= AIM OF THE TASK =
Keep every line of the data below that has the string "mkInfo" and present those lines.

[DATASET RECORDS Boundary: Start]

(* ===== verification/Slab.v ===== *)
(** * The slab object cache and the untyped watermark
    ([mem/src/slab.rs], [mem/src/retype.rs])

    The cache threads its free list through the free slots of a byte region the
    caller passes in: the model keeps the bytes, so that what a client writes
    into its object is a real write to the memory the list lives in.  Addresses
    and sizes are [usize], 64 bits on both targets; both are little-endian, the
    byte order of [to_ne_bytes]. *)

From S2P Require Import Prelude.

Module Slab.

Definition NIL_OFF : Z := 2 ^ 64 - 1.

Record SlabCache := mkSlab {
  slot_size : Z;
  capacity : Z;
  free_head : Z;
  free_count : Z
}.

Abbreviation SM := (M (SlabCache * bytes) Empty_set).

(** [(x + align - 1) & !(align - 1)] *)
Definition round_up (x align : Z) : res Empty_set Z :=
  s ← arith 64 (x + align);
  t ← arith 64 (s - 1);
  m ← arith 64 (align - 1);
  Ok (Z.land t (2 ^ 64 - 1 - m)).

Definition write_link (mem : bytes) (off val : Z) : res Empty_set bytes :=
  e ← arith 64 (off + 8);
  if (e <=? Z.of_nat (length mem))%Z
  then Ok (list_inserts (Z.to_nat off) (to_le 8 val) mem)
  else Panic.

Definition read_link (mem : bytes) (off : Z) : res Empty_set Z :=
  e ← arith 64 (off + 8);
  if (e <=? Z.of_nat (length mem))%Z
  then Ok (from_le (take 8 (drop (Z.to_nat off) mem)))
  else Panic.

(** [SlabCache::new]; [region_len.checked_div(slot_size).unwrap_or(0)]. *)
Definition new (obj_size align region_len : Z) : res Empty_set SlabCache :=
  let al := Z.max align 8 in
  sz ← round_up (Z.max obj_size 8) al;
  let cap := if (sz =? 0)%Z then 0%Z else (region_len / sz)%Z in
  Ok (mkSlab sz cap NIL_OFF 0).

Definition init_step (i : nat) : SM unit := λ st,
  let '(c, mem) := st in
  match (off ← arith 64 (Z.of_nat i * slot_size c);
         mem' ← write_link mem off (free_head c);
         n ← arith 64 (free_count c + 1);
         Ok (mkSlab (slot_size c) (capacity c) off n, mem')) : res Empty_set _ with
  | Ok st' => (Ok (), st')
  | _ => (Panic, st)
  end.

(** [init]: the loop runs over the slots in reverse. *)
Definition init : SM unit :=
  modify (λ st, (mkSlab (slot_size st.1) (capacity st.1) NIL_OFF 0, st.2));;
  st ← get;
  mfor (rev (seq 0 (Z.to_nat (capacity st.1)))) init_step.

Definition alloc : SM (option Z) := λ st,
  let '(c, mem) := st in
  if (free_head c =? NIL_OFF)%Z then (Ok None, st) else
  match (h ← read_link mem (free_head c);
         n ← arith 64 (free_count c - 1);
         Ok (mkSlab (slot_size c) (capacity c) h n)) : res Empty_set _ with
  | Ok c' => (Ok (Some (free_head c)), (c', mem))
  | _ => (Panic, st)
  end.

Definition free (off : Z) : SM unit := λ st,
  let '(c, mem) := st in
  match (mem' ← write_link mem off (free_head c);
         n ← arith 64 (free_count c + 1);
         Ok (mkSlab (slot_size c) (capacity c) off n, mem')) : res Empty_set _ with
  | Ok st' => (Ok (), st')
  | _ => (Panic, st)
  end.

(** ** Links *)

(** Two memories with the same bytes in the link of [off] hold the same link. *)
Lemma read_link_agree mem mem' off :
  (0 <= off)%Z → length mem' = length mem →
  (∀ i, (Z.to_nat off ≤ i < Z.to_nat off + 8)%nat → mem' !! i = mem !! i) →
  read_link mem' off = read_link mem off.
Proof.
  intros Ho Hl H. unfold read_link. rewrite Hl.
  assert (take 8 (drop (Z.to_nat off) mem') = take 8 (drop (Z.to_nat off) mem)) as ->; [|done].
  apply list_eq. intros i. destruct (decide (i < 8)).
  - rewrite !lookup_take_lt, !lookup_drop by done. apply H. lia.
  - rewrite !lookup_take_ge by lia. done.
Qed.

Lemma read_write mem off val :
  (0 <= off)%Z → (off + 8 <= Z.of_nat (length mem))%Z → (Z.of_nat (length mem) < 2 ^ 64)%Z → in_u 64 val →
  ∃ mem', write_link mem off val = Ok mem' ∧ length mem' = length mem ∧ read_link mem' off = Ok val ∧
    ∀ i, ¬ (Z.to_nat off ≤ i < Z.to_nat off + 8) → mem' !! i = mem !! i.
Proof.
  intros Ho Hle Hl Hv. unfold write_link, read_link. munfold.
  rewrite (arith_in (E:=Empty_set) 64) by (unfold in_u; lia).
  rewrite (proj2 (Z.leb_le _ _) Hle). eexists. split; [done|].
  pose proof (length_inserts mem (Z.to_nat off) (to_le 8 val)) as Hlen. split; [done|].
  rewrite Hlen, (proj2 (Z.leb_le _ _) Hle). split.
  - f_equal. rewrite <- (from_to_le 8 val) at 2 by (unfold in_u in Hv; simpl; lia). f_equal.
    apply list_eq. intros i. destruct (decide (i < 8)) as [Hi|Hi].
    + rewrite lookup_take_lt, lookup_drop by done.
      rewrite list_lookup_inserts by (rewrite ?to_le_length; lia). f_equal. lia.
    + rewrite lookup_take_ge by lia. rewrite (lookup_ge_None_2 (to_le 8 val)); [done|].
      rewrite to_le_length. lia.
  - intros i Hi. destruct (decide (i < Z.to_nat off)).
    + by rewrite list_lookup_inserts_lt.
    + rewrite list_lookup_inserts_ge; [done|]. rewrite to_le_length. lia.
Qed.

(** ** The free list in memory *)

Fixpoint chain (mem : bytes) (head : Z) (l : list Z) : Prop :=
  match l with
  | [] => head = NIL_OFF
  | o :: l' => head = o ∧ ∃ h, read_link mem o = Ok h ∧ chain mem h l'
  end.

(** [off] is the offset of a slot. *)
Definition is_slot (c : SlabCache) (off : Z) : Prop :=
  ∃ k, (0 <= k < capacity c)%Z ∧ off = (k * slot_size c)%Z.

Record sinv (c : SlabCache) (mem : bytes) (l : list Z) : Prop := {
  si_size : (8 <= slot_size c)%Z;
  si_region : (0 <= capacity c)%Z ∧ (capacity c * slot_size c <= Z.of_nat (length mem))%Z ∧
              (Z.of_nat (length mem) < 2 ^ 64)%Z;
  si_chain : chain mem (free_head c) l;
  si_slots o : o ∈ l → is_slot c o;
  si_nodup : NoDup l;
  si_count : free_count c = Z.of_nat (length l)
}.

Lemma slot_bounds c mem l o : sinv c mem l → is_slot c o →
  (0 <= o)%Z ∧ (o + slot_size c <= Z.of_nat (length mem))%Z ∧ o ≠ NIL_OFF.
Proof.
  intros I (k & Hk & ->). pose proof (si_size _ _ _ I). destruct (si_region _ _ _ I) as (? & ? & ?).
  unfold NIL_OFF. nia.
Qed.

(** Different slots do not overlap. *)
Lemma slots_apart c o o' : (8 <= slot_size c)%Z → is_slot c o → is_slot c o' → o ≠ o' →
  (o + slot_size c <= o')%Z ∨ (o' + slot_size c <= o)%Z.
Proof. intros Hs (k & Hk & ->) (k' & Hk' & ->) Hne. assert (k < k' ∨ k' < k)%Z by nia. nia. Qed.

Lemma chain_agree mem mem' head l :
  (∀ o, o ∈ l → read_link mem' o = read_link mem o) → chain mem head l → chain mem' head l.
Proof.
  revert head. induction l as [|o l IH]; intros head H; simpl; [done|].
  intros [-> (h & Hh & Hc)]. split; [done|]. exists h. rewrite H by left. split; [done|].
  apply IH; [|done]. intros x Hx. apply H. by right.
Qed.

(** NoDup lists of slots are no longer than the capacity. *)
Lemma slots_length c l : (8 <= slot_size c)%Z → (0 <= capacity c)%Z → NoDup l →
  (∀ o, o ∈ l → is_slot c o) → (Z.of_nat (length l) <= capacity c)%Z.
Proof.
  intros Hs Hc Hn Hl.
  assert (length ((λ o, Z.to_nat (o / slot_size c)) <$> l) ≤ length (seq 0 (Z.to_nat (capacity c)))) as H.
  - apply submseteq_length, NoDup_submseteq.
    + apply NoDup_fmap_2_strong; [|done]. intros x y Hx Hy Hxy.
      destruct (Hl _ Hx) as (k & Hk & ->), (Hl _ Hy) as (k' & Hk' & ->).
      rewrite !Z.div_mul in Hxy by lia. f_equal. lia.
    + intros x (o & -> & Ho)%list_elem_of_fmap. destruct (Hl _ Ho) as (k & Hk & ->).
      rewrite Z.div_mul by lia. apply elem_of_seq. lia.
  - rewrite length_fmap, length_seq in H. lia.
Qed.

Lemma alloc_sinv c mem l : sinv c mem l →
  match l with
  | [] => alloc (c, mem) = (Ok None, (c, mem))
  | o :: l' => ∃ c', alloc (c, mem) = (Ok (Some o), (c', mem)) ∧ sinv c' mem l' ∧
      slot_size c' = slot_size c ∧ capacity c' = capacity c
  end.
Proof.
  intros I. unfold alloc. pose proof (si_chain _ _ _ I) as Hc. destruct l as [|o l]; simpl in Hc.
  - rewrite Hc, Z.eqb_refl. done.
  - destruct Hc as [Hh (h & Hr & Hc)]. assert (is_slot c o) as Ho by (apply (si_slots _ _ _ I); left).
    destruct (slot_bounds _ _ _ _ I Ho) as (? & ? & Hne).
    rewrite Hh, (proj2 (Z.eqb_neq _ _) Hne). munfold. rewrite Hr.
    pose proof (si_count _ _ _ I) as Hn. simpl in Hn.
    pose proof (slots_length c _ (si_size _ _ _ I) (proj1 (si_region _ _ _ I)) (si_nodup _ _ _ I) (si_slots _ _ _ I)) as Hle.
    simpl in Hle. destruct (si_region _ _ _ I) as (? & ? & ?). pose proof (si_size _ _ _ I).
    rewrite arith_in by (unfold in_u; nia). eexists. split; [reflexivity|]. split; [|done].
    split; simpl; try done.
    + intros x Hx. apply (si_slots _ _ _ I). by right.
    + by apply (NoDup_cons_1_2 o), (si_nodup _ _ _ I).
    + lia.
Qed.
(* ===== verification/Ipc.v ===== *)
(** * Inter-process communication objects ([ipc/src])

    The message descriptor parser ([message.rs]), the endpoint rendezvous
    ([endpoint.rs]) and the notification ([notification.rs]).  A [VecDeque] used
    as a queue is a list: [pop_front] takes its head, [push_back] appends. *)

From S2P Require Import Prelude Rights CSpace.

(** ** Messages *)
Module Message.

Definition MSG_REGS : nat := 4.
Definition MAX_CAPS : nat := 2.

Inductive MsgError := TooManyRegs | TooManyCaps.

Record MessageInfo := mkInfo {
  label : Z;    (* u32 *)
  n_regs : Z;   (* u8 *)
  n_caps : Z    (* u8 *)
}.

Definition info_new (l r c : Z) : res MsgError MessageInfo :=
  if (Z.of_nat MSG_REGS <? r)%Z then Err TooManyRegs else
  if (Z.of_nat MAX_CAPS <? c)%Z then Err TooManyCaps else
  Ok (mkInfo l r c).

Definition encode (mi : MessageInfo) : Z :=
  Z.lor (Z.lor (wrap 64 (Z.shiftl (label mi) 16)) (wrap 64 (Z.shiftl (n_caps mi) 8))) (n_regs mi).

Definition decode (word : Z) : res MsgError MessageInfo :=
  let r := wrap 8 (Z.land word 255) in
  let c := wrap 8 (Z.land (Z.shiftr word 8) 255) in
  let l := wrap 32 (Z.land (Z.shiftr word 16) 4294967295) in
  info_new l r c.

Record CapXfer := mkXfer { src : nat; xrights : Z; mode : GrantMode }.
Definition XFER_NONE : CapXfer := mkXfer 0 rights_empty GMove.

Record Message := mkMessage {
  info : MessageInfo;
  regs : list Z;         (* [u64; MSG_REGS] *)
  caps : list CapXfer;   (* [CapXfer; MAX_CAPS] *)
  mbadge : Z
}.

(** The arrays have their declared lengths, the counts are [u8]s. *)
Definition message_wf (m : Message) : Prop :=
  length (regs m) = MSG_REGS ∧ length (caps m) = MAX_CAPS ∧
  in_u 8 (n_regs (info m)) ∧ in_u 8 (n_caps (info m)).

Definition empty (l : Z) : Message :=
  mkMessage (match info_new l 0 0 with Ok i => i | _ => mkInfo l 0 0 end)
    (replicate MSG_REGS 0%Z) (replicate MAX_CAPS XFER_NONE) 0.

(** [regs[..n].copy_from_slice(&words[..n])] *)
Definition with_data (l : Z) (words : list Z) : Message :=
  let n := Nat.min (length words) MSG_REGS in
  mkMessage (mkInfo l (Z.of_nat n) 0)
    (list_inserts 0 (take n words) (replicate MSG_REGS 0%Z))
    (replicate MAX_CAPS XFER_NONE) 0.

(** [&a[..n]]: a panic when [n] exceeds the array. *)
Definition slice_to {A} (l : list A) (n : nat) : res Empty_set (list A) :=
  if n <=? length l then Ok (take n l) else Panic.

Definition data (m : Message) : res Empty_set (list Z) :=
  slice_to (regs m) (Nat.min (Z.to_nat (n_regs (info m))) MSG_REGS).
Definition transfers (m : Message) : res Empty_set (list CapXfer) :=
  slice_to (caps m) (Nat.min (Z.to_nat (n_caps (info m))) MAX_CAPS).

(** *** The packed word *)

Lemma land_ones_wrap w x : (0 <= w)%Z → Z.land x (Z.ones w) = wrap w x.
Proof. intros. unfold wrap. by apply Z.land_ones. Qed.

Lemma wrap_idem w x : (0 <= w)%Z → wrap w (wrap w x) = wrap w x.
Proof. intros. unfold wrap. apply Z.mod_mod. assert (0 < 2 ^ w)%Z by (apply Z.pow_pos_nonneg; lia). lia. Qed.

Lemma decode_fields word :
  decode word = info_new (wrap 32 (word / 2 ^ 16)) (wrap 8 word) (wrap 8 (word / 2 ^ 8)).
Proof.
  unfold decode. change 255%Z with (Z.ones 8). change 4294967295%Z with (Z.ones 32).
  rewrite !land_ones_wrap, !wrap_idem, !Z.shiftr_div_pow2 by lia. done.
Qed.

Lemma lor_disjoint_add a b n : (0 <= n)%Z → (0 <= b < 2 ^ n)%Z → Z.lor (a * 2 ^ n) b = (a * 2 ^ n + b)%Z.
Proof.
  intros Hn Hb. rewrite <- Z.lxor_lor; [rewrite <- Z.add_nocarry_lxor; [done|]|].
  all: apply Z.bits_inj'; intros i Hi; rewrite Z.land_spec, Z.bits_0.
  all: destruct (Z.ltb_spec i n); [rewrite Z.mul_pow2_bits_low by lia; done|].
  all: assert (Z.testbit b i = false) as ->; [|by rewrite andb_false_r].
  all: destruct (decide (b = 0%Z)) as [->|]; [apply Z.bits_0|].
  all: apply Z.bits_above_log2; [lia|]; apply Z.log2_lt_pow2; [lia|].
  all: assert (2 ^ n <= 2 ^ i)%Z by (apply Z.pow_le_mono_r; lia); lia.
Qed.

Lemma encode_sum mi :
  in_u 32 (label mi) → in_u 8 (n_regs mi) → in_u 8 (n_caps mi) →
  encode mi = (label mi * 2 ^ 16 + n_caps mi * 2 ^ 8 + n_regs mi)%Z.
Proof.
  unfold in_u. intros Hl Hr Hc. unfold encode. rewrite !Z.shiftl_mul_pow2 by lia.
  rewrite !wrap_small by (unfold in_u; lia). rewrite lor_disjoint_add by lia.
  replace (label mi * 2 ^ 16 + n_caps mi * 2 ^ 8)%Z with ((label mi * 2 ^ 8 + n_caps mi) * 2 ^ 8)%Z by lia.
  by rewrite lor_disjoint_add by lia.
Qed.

[DATASET RECORDS Boundary: End]

= ANSWER SECTION =
Record MessageInfo := mkInfo {
  Ok (mkInfo l r c).
  mkMessage (match info_new l 0 0 with Ok i => i | _ => mkInfo l 0 0 end)
  mkMessage (mkInfo l (Z.of_nat n) 0)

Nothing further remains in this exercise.